How Dracula Daily changed the community reading game
By re-imagining Bram Stoker’s Dracula, Matt Kirkland created a new way of reading
By Swamini Narkar
In 2020, the world completely shut down. To explain what was happening around them, people naturally started gravitating towards classics. “Being trapped in a castle, trying to get out, felt like it (Dracula) had a lot of parallels there,” said web designer Matt Kirkland in a 2022 interview for The New York Times.
Kirkland started reading Bram Stoker’s book to his daughter when he started noticing the letters from the novel’s protagonist, Jonathan Harker, were dated. As a fun activity, he started synchronising the readings to the dates on the letters so that it felt like the events in the book were unfolding in real time. In 2021, he took this idea to Substack, creating Dracula Daily, an email service that would send readers letters from Dracula based on the date.

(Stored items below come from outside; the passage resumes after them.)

(** *** The offsets of the lines *)

Lemma in_range (a b r : Z) : In r (range a b) ↔ a ≤ r < b.
Proof.
  unfold range. rewrite in_map_iff. split.
  - intros (i & <- & Hi). apply in_seq in Hi. lia.
  - intros Hr. exists (Z.to_nat (r - a)). split; [lia|].
    apply in_seq. lia.
Qed.

Lemma length_range (a b : Z) : length (range a b) = Z.to_nat (b - a).
Proof. unfold range. by rewrite length_map, length_seq. Qed.

Lemma NoDup_range (a b : Z) : List.NoDup (range a b).
Proof.
  unfold range. apply Finite.Injective_map_NoDup_in; [|apply seq_NoDup].
  intros i j _ _ Hij. lia.
Qed.

Lemma in_line_offsets (size n o : Z) :
  In o (line_offsets size n) ↔ ∃ r, 1 ≤ r < n ∧ o = r * (size / n).
Proof.
  unfold line_offsets. rewrite in_map_iff. split.
  - intros (r & <- & Hr). apply in_range in Hr. by exists r.
  - intros (r & Hr & ->). exists r. split; [done|]. by apply in_range.
Qed.

Lemma length_line_offsets (size n : Z) :
  length (line_offsets size n) = Z.to_nat (n - 1).
Proof. unfold line_offsets. by rewrite length_map, length_range. Qed.

Lemma NoDup_line_offsets (size n : Z) :
  1 ≤ n ≤ size → List.NoDup (line_offsets size n).
Proof.
  intros Hn. unfold line_offsets.
  assert (1 ≤ size / n) as Hcell by (apply Z.div_le_lower_bound; lia).
  apply Finite.Injective_map_NoDup_in; [|apply NoDup_range].
  intros r1 r2 _ _ Hr. nia.
Qed.

Lemma line_offsets_collapse (size n : Z) :
  0 ≤ size < n → line_offsets size n = replicate (Z.to_nat (n - 1)) 0.
Proof.
  intros Hsize. unfold line_offsets. rewrite Z.div_small by done.
  rewrite <- length_range.
  induction (range 1 n) as [|r l IH]; [done|].
  simpl. rewrite IH. f_equal. lia.
Qed.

“I thought, what you need is an automated newsletter or something that can just drop you the right text at the right time. And then once I had that idea, I was going to do it sooner or later,” Kirkland said in an interview with Slate Magazine in 2022.
The newsletter was a massive success, gaining over 200,000 subscribers over the course of the novel. Fans on social media platforms like Tumblr also followed along, sharing memes and live-reacting to the events in the book.
Due to the unique format of the newsletter, readers were able to come together to celebrate a beloved classic every day through the summer from May 3 to November 7. The success of Dracula Daily shows that this format may be the way forward for digital book clubs, where subscribers can read along in real time and discuss the latest updates together.